=== Data ===
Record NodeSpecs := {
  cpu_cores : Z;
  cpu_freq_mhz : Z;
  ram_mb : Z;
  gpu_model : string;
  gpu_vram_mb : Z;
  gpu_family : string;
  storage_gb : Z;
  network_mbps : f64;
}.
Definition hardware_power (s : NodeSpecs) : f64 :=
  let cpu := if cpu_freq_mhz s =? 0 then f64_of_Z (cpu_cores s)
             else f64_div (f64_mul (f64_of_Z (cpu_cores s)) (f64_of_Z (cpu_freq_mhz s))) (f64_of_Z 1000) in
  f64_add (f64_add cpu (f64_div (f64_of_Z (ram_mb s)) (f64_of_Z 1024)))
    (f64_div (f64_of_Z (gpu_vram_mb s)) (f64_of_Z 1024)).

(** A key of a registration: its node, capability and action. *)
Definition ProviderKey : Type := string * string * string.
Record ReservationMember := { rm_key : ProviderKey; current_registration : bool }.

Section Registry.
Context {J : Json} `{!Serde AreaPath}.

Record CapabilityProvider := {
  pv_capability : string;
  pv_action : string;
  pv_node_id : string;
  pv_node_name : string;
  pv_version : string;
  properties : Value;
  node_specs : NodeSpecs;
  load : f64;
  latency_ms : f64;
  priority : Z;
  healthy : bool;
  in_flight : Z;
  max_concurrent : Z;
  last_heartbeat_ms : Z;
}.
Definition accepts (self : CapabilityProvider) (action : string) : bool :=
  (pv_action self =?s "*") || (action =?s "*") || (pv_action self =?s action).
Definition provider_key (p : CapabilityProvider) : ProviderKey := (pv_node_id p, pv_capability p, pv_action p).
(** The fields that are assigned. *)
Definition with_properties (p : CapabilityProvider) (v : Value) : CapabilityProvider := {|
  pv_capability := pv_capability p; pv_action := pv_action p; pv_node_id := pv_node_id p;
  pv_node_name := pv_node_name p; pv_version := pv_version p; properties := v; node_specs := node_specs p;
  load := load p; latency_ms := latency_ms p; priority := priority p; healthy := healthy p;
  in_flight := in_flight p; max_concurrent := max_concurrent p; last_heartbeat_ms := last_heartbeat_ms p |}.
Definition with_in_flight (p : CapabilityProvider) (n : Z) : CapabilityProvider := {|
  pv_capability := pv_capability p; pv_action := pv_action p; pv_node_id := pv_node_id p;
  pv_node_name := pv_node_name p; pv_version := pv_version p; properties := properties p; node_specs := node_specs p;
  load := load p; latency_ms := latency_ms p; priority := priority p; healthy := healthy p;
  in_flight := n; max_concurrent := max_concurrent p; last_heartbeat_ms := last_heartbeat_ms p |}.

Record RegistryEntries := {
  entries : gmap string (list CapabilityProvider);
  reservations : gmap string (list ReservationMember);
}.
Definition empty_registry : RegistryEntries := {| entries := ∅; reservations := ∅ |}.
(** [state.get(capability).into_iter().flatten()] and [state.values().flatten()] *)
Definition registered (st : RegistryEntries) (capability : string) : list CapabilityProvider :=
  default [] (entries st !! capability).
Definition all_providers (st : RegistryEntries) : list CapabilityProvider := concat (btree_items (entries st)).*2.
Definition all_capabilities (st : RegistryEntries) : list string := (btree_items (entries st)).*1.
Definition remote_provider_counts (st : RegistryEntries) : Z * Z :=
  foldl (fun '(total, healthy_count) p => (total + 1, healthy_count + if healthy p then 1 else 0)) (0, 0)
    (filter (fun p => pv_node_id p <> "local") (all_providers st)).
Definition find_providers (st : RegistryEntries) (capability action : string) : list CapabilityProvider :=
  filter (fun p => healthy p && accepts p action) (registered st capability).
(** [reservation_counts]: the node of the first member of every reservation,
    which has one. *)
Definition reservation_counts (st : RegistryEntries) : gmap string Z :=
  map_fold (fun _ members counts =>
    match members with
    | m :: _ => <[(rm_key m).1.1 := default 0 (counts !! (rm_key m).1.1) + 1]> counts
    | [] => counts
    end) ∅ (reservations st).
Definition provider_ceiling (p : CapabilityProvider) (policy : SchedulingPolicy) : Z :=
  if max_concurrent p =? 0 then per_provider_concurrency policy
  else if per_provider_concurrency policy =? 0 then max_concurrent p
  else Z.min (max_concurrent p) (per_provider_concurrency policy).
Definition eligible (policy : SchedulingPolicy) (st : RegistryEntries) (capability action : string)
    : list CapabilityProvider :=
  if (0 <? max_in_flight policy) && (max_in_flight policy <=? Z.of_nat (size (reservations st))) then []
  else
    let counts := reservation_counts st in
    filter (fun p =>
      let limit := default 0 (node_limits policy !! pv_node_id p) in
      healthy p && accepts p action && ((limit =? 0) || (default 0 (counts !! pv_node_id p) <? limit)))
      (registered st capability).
===
=== Data ===
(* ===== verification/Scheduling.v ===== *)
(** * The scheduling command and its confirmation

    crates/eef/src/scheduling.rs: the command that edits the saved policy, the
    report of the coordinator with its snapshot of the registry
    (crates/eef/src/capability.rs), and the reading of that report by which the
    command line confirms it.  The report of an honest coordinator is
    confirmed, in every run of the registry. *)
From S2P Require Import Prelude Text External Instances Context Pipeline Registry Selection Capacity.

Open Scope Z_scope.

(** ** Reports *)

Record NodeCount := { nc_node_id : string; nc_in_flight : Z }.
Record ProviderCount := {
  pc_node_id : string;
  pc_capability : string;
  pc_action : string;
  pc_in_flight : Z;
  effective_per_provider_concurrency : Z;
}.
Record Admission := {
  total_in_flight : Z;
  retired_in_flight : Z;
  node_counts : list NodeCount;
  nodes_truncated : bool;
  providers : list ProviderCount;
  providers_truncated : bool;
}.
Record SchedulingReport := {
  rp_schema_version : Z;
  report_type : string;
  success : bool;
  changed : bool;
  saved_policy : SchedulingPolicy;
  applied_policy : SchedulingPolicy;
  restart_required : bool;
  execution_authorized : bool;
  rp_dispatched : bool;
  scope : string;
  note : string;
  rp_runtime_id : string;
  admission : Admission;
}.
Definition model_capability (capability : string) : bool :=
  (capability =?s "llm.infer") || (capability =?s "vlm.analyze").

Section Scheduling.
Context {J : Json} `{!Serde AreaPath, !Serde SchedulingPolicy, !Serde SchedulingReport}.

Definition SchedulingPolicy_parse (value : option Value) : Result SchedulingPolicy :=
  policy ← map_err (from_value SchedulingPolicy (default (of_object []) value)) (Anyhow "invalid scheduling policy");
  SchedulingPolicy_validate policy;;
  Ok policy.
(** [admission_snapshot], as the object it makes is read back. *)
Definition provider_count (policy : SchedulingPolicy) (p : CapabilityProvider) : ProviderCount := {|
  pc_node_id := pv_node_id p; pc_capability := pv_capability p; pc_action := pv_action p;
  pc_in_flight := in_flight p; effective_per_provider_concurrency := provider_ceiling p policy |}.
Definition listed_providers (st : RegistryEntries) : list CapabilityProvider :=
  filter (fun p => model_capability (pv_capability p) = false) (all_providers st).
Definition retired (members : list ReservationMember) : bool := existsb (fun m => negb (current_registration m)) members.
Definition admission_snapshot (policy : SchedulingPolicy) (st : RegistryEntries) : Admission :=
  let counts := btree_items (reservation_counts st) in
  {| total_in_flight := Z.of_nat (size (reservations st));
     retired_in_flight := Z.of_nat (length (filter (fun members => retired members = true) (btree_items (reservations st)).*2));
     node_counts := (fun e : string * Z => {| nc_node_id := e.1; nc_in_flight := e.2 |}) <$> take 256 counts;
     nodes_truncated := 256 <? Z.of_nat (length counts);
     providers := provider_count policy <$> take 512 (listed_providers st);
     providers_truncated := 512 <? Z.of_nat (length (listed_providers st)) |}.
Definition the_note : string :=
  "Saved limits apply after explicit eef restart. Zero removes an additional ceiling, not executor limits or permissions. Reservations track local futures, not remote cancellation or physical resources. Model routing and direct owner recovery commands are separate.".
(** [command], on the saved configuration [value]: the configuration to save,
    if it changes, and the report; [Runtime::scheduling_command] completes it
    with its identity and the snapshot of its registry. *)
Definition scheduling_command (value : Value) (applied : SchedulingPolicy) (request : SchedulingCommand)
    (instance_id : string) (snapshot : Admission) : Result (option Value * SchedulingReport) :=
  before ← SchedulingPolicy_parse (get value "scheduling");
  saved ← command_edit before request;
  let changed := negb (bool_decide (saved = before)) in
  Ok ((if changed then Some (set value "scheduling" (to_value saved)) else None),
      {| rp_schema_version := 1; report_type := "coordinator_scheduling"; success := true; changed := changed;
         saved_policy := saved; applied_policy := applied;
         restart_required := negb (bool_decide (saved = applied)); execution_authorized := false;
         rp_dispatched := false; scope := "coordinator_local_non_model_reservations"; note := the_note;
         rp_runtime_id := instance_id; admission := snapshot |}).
===
What the exercise asks:
Print, from the entries above, the line with "Definition the_note : string", the line with "rp_runtime_id := instance_id;" and all lines between them, exactly and with nothing else.

Result of this exercise:
Definition the_note : string :=
  "Saved limits apply after explicit eef restart. Zero removes an additional ceiling, not executor limits or permissions. Reservations track local futures, not remote cancellation or physical resources. Model routing and direct owner recovery commands are separate.".
(** [command], on the saved configuration [value]: the configuration to save,
    if it changes, and the report; [Runtime::scheduling_command] completes it
    with its identity and the snapshot of its registry. *)
Definition scheduling_command (value : Value) (applied : SchedulingPolicy) (request : SchedulingCommand)
    (instance_id : string) (snapshot : Admission) : Result (option Value * SchedulingReport) :=
  before ← SchedulingPolicy_parse (get value "scheduling");
  saved ← command_edit before request;
  let changed := negb (bool_decide (saved = before)) in
  Ok ((if changed then Some (set value "scheduling" (to_value saved)) else None),
      {| rp_schema_version := 1; report_type := "coordinator_scheduling"; success := true; changed := changed;
         saved_policy := saved; applied_policy := applied;
         restart_required := negb (bool_decide (saved = applied)); execution_authorized := false;
         rp_dispatched := false; scope := "coordinator_local_non_model_reservations"; note := the_note;
         rp_runtime_id := instance_id; admission := snapshot |}).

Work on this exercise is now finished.